16/11/2021
INVENTORY MANAGEMENT
After purchasing your stock, you have to manage it efficiently in order to keep all products safe and easy to locate in your store.
In a scenario where you manage more than one store, you need to have some rules about the movement of products from store to store. In these rules, you define the main store (this is where products are delivered by your supplier), subsequent stores and the products that can be stored in each of the stores.
Your main store receives stock from your suppliers, and replenishes other stores. These other stores act as outlets for customers to buy or pick up products they’ve bought.
In your stores, ‘Receipts’ help you manage the way stock enters your store (from suppliers), while ‘Delivery Orders’ help you manage how stock leaves your store (to your customers).
With good replenishment rules, your business operations run uninterrupted.
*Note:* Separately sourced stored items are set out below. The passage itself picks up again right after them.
(** [C35] [copyinstr] reads the bytes a process sees up to the first null
    byte, stores at most [max] of them, and changes no state: it returns 0
    exactly with a null-terminated string, and -1 when there is no null in
    [max] bytes or when it meets a page that is not resident.  It does not
    take pages in: a string that starts in a page that was swapped out is
    refused, although [copyin] reads the same bytes. *)
Theorem copyinstr_resident_only s p root src max :
  proc_ok s → live s p root → 0 ≤ src → 0 < max → src + max ≤ TRAPFRAME →
  ∃ r d, copyinstr root src max s = Ok ((r, d), s) ∧ Z.of_nat (length d) ≤ max ∧
    d = user_bytes s p src (Z.of_nat (length d)) ∧
    ((r = 0 ∧ ∃ l, d = l ++ [0] ∧ (0 ∉ l)) ∨
     (r = -1 ∧ (0 ∉ d) ∧ (Z.of_nat (length d) = max ∨
        Z.of_nat (length d) < max ∧ not_present s root (PGROUNDDOWN (src + Z.of_nat (length d)))))) ∧
    (pt_find (mem s) root (PGROUNDDOWN src) = None → r = -1 ∧ d = []) ∧
    ∀ sz, running s p root sz → src + max ≤ sz →
      ∃ r' d' s', copyin root src max s = Ok ((r', d'), s') ∧ proc_ok s' ∧
        (r' = 0 ∧ d' = user_bytes s p src max ∨ r' = -1 ∧ ∃ v, va_ok v ∧ denied s' root v PTE_U).
Proof.
  intros [own Hinv] Hl Hs Hm Hle. pose proof Hinv as (Hv & _ & _). pose proof (vi_live _ _ Hv p root Hl) as Hr.
  destruct (copyinstr_ok s own p root src max Hv Hl Hs) as (r & d & E & Hlen & Hd & Hc); [lia|done|].
  assert (∀ a, 0 ≤ a < TRAPFRAME → va_ok (PGROUNDDOWN a)) as Hvd by apply PGROUNDDOWN_ok.
  exists r, d. split_and!; [done|done|done| | |].
  - destruct Hc as [?|(-> & Hn & Hc)]; [by left|right]. split_and!; [done..|]. destruct Hc as [?|[? Hab]]; [by left|right].
    split; [done|]. eapply absent_not_present; [done..| |done]. apply Hvd. lia.
  - intros Hnone. assert (walkaddr root (PGROUNDDOWN src) s = Ok (0, s)) as Ew.
    { apply (walkaddr_none s own); [apply Hv|done|apply Hvd; lia|]. intros a Ha.
      rewrite <- (pt_find_own _ _ _ _ _ _ (vi_tree _ _ Hv) Hr) in Ha; [congruence|apply Hvd; lia]. }
    unfold copyinstr in E. destruct (Z.to_nat max) eqn:En; [lia|]. cbn [copyinstr_loop] in E. rewrite decide_False in E by lia.
    rewrite (bind_ok _ _ _ _ _ Ew), decide_True in E by done. unfold ret in E. by injection E as <- <-.
  - intros sz Hrun Hsz. destruct (copyin_ok s own p root sz src max Hinv Hrun Hs) as (r' & d' & s' & own' & E' & Hcp & Hc'); [lia|done|].
    pose proof (running_same _ _ _ _ _ (cp_procs _ _ _ _ _ _ _ Hcp) (cp_cur _ _ _ _ _ _ _ Hcp) Hrun) as Hrun'.
    exists r', d', s'. destruct Hcp as [Hinv' _ _ _ _]. split_and!; [done|by exists own'|].
    destruct Hc' as [?|(-> & v & Hva & _ & Hrf)]; [by left|right]. split; [done|]. exists v. split; [done|].
    destruct Hinv' as (Hv' & _ & _). eapply refused_denied; [done|by eapply running_live|done..].
Qed.

Context `{!FileEnvSpec D}.

(** [C33] [kexit] leaves a zombie with the status that still holds its memory
    and no open file; its children belong to init, init is woken when it
    adopted one, and the parent is woken when it sleeps in [kwait]; no other
    process changes state, and nobody's memory changes. *)
Theorem kexit_zombie s p x status :
  proc_ok s → cur s = Some p → procs s !! p = Some x → p_state x ≠ UNUSED → initproc s ≠ Some p → p_parent x ≠ Some p →
  ∃ s', kexit status s = Ok (tt, s') ∧ proc_ok s' ∧ kept s s' ∧ exited s s' p x status ∧
    ∀ q y, procs s' !! q = Some y → p_parent y ≠ Some p.
Proof.
  intros [own Hinv] Hcur Hx Hu Hip Hpar. destruct (kexit_ok s own p x status Hinv Hcur Hx Hu Hip Hpar) as (s' & E & Hinv' & Hk & He).
  exists s'. split_and!; [done|by exists own|done|done|]. intros q y Hy. pose proof He as [(x' & Hx' & _ & _ & Hpx & _) Ho _].
  destruct (decide (q = p)) as [->|Hne]; [congruence|].
  destruct (procs s !! q) as [z|] eqn:Hz.
  - destruct (Ho q z Hne Hz) as (y' & Hy' & _ & Hp' & _). assert (y' = y) as -> by congruence. rewrite Hp'. by case_decide.
  - exfalso. apply lookup_lt_Some in Hy. apply lookup_ge_None in Hz. destruct (kexit_run s p x status) as (d & _ & E'); try done.
    { apply Hinv. } rewrite E in E'. injection E' as ->. simpl in Hy. unfold exit_table in Hy.
    rewrite length_alter, !length_imap, length_alter in Hy. lia.
Qed.
End props.

(** ** Runs from boot on a machine with 56 pages of memory and RAID 5 swap *)
Module ProcRuns.
Import VmRuns.
#[local] Existing Instance xv6_block_params.
#[local] Existing Instance VmRuns.lay.
#[local] Existing Instance VmRuns.sv39.

Definition machine : Type := kernel (raid IdealDisk.t).

Lemma tramp_ok : pa_ok 2147487744.
Proof. split; [vm_compute; split; [discriminate|reflexivity]|by exists 524289]. Qed.
#[local] Instance env : ProcEnv := {|
  trampoline := 2147487744; trampoline_ok := tramp_ok;
  KSTACK := λ i, TRAMPOLINE - (i + 1) * 2 * PGSIZE;
  filedup := id; filedup_id := λ _, eq_refl; idup := id; idup_id := λ _, eq_refl;
  safestrcpy := λ _ t _, t |}.
#[local] Instance chans : Chans := {| chan_ticks := 1; chan_proc := λ p, 1000 + Z.of_nat p |}.
#[local] Instance files : FileEnv (raid IdealDisk.t) :=
  {| fileclose := λ _ d, d; begin_op := id; iput := λ _ d, d; end_op := id |}.
#[local] Instance files_spec : FileEnvSpec (raid IdealDisk.t).
Proof. split; intros; by apply quiet_refl. Defined.

(** Three slots, none of them in use. *)
Definition off : machine := with_procs [proc0; proc0; proc0] (with_cur None power_on).
Definition run {A} (m : M machine A) (s : machine) : machine := match m s with Ok (_, s') => s' | _ => s end.

(** A CPU takes up process [p]. *)
Definition dispatch (p : nat) : M machine unit := upd_proc p (set_p_state RUNNING) ;;; modify (with_cur (Some p)).

(** The first process runs, with two pages of address space. *)
Definition booted : machine := run (kinit ;;; procinit ;;; userinit 1) off.
Definition ready : machine := run (upd_proc 0 (set_p_sz 8192)) (run (dispatch 0) booted).

Lemma booted_ok : proc_ok booted ∧ ∃ x, procs booted !! 0%nat = Some x ∧ p_state x = RUNNABLE ∧ p_pagetable x ≠ 0 ∧ p_sz x = 0.
Proof.
  destruct (kinit_ok off eq_refl ltac:(repeat constructor) device_ok slots_ok) as (s1 & own1 & E1 & Hv1 & Hps1 & _ & Hc1 & _ & Hof).
  destruct (procinit_ok s1 own1 Hv1) as (s2 & E2 & Hinv2 & _); [intros a; destruct (Hof a); auto|rewrite Hps1; repeat constructor|by rewrite Hc1|].
  assert (booted = match userinit 1 s2 with Ok (_, s') => s' | _ => off end) as Eb.
  { unfold booted, run. rewrite (bind_ok _ _ _ _ _ E1), (bind_ok _ _ _ _ _ E2). reflexivity. }
  assert ((λ x, (p_state x, p_pagetable x =? 0, p_sz x)) <$> procs booted !! 0%nat = Some (RUNNABLE, false, 0)) as Hf
    by (vm_compute; reflexivity).
  apply fmap_Some in Hf as (x & Hx & Hxf). injection Hxf as Hx1 Hx2 Hx3.
  split; [|exists x; split_and!; [exact Hx|congruence|lia|congruence]].
  destruct (userinit_ok s2 own1 1 Hinv2) as [Eu|(s3 & own3 & p & y & E3 & Hinv3 & _)].
  - exfalso. rewrite Eb, Eu in Hx. injection Hx as <-. discriminate.
  - exists own3. by rewrite Eb, E3.
Qed.

Lemma dispatch_ok (s : machine) p x :
  proc_ok s → procs s !! p = Some x → p_state x ≠ UNUSED → proc_ok (run (dispatch p) s).
Proof.
  intros [own Hinv] Hx Hu. exists own. destruct (pinv_table s own (alter (set_p_state RUNNING) p (procs s)) (Some p) Hinv) as [Hi _].
  - eapply same_holds_alter; [done|]. split_and!; [by destruct x..|]. by destruct x.
  - intros i [= <-]. rewrite list_lookup_alter_eq, Hx. by eexists.
  - exact Hi.
Qed.

Lemma ready_ok :
  proc_ok ready ∧ cur ready = Some 0%nat ∧ ∃ x, procs ready !! 0%nat = Some x ∧ p_state x = RUNNING ∧ p_sz x = 8192 ∧ p_pagetable x ≠ 0.
Proof.
  destruct booted_ok as (Hok & x & Hx & Hst & Hr & Hsz).
  pose proof (dispatch_ok booted 0 x Hok Hx ltac:(congruence)) as [own Hinv].
  assert (procs (run (dispatch 0) booted) !! 0%nat = Some (set_p_state RUNNING x)) as Hx'.
  { change (alter (set_p_state RUNNING) 0%nat (procs booted) !! 0%nat = Some (set_p_state RUNNING x)).
    by rewrite list_lookup_alter_eq, Hx. }
  destruct (pinv_size _ own 0 (set_p_state RUNNING x) 8192 Hinv Hx') as [Hinv' _]; [done| |].
  { change (p_sz (set_p_state RUNNING x)) with (p_sz x). rewrite Hsz. vm_compute. split; discriminate. }
  split; [by exists own|]. split; [reflexivity|]. exists (set_p_sz 8192 (set_p_state RUNNING x)).
  split_and!; [|reflexivity|reflexivity|exact Hr].
  change (alter (set_p_sz 8192) 0%nat (procs (run (dispatch 0) booted)) !! 0%nat = Some (set_p_sz 8192 (set_p_state RUNNING x))).
  by rewrite list_lookup_alter_eq, Hx'.
Qed.

Definition proc_at (s : machine) (p : nat) : proc := default proc0 (procs s !! p).
Definition root0 : Z := p_pagetable (proc_at ready 0).

Lemma ready_running : running ready 0 root0 8192.
Proof.
  destruct ready_ok as (_ & Hc & x & Hx & _ & Hsz & Hr). unfold root0, proc_at. rewrite Hx. split; [exact Hc|]. exists x.
  split; [exact Hx|]. split; [reflexivity|]. split; [exact Hsz|exact Hr].
Qed.

(** The first process forks: the child is in slot 1. *)
Definition parent : machine := run kfork ready.


Lemma parent_ok : proc_ok parent.
Proof.
  destruct ready_ok as ([own Hinv] & Hc & x & Hx & Hst & _).
  destruct (kfork_ok ready own 0 x Hinv Hc Hx ltac:(congruence)) as (r & s' & own' & E & Hinv' & _).
  exists own'. unfold parent, run. rewrite E. exact Hinv'.
Qed.

Lemma parent_child : ∃ y, procs parent !! 1%nat = Some y ∧ p_state y = RUNNABLE ∧ p_parent y = Some 0%nat ∧
  p_pagetable y ≠ 0 ∧ p_trapframe y ≠ 0.
Proof.
  assert ((λ x, (p_state x, p_parent x, p_pagetable x =? 0, p_trapframe x =? 0)) <$> procs parent !! 1%nat =
    Some (RUNNABLE, Some 0%nat, false, false)) as Hf by (vm_compute; reflexivity).
  apply fmap_Some in Hf as (y & Hy & Hyf). injection Hyf as Hy1 Hy2 Hy3 Hy4. exists y. split; [exact Hy|].
  split; [symmetry; exact Hy1|]. split; [symmetry; exact Hy2|]. split; apply Z.eqb_neq; symmetry; assumption.
Qed.


(** The child runs and exits with status 7; then the parent runs again. *)
Definition exiting : machine := run (dispatch 1) parent.
Definition orphan : machine := run (kexit 7) exiting.
Definition waiting : machine := run (dispatch 0) orphan.

Lemma exiting_ok : proc_ok exiting ∧ ∃ y, procs exiting !! 1%nat = Some y ∧ p_state y = RUNNING ∧ p_parent y = Some 0%nat.
Proof.
  destruct parent_child as (y & Hy & Hst & Hp & _). split; [apply (dispatch_ok parent 1 y parent_ok Hy); congruence|].
  exists (set_p_state RUNNING y). split_and!; [|reflexivity|exact Hp].
  change (alter (set_p_state RUNNING) 1%nat (procs parent) !! 1%nat = Some (set_p_state RUNNING y)).
  rewrite list_lookup_alter_eq, Hy. reflexivity.
Qed.

Lemma exiting_init : initproc exiting ≠ Some 1%nat.
Proof. assert (initproc exiting = Some 0%nat) as -> by (vm_compute; reflexivity). discriminate. Qed.

Lemma kexit_zombie_witness :
  ∃ s', kexit 7 exiting = Ok (tt, s') ∧ proc_ok s' ∧ exited exiting s' 1 (proc_at exiting 1) 7.
Proof.
  destruct exiting_ok as (Hok & y & Hy & Hst & Hp).
  destruct (kexit_zombie exiting 1 y 7 Hok eq_refl Hy ltac:(congruence) exiting_init ltac:(congruence)) as (s' & E & Hok' & _ & He & _).
  exists s'. unfold proc_at. rewrite Hy. split; [exact E|]. split; [exact Hok'|exact He].
Defined.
You also get to reduce the frequency of purchasing stock.
A Few Factors To Consider When Coming Up With Your Replenishment Rules:
- How fast the product sells
- How long it takes to get a new shipment of the product from your supplier.
- Shipping costs, landed costs & taxes.
- Your store capacity.
With good replenishment rules, your new stock should arrive and get received into your stock before you old stock is sold out, but the old stock should be nearly sold out.
Reports:
Your system should allow you the flexibility to get various types of reports to help you get deeper insight into your business.
You may have a report for fast moving goods, slow moving goods, goods that haven’t been purchased or sold in a given amount of time, etc.